I imagine we'll add to this list as seeds tempt me throughout the spring. Plus we'll grow both varieties of pole beans from last year, our usual raspberries, the five varieties of garlic we put in last fall, and an apple tree--"wood" to celebrate me and John's fifth anniversary. I'm hoping for success with a Honeycrisp. Svenja and I are also planning to grow a flower playhouse for the boys.

And perhaps a butterfly flower garden under the apple tree.

And, er, some old world roses under the living room window.

I sure hope Charlie loves gardening...

3 comments:

Cindy said...

Elisabeth!

I couldn't be more tickled to have inspired another urban pioneer to take up canning! I sealed up 160 jars last harvest season and I'm already out freecycling all the pint jars I can get my hands on planning to do even more this summer.

I learned everything I know about canning from the internet.

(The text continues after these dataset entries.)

(** * backup.py: grandfather-father-son backup rotation around [dar]

    A shallow embedding of [backup.py] and the properties of its path codec,
    label validator, tree scanner, rotation policy and commit step.

    Conventions of the embedding:
    - a Python exception is a value of [exn]; a function that may raise
      returns a [result];
    - a [datetime] is the record of its seven fields; the library functions
      [strftime] and [strptime] are modelled after CPython's [_strptime]
      (the regular expression built from the format, tried with
      backtracking, then the range checks of the [datetime] constructor);
    - a [PurePath] is its [parts] tuple (POSIX flavour);
    - the file system is a tree of directories whose entries are listed in
      the order in which the operating system enumerates them. *)

From Stdlib Require Import List String Ascii Arith ZArith Bool Lia PeanoNat.
From Stdlib Require Import Permutation Sorted DecimalString.
Import ListNotations.
Set Warnings "-register-all".
Open Scope string_scope.
Open Scope list_scope.
Open Scope Z_scope.

(* ------------------------------------------------------------------ *)
(** ** Exceptions *)

Inductive exn : Type :=
| ValueError
| TypeError
| BadParameter (msg : string)
| CalledProcessError
| FileExistsError
| FileNotFoundError
| NotADirectoryError
| OSError
| IndexError
| AssertionError.
(** * Backoff tokens and the per-session backoff index (src/osd/Session.h)

    A shallow embedding of [struct Backoff] and of the backoff surface of
    [struct Session]: the nested index
    [map<spg_t, map<hobject_t, set<BackoffRef>>>], the atomic counter
    [backoff_count], and the three inline members [have_backoff],
    [add_backoff] and [rm_backoff].

    Tokens live in a shared store and are named by their address
    ([BackoffRef]); the index stores addresses, exactly as the C++ containers
    store intrusive pointers.  Ordered containers are kept as lists in
    strictly increasing key order, so that [lower_bound], iterator stepping
    and in-order iteration can be followed line by line. *)

From Stdlib Require Import ZArith List Bool Lia.
From Stdlib Require String.
Import String.StringSyntax.
Import ListNotations.
Delimit Scope string_scope with string.
Open Scope Z_scope.

(** ** Base types *)

(** Modelled from the spec: [hobject_t] is declared outside this header; the
    index only uses its total order ([cmp], [<], [>], [==]), so keys are taken
    to be integers with their usual order. *)
Definition hobject_t := Z.

(** Modelled from the spec: [spg_t] (the shard id) is declared outside this
    header; it is only used as an ordered map key. *)
Definition spg_t := Z.

(** [cmp(l, r)]: negative, zero or positive. *)
Definition cmp (l r : hobject_t) : Z :=
  match l ?= r with
  | Lt => -1
  | Eq => 0
  | Gt => 1
  end.

(** Addresses of heap objects.  A [BackoffRef] held in a container is never
    null; a nullable pointer is an [option]. *)
Definition BackoffRef := Z.
Definition PGRef := option Z.
Definition SessionRef := option Z.

(** Threads, for [Mutex::is_locked_by_me]. *)
Definition thread_id := Z.
(** * PDF structure extractor: heading classifier, title inference and
      outline builder of [extractor.py], with their specification.

    The development follows the class [PDFStructureExtractor]:
    - [Text]: Python [str] operations used by the extractor ([strip],
      [split], [lower], [islower], [isupper], [len]);
    - [Re]: the fragment of [re] needed by the nine heading patterns and
      the meaning of [re.match];
    - [Extractor]: [is_heading], [extract_title], [extract_outline] and
      [extract_structure], written with the exceptions they can raise;
    - the properties of the specification, one theorem each. *)

From Stdlib Require Import Ascii String QArith Lqa.
From stdpp Require Import base decidable option list sorting gmap strings.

I'd head down to the market, buy up several bushels of fresh picked and come home and google.

I can't wait to hear all about your results! Gardening for my own harvest is my learning curve this summer ... you already have a leg up on me on that front.

Cindy said...

And I'm curious: 1000 year old tobacco? That'd be for ... ?

Do you have a ginormous yard/garden? Or will you need to share off some of those seeds? Nudge nudge wink wink.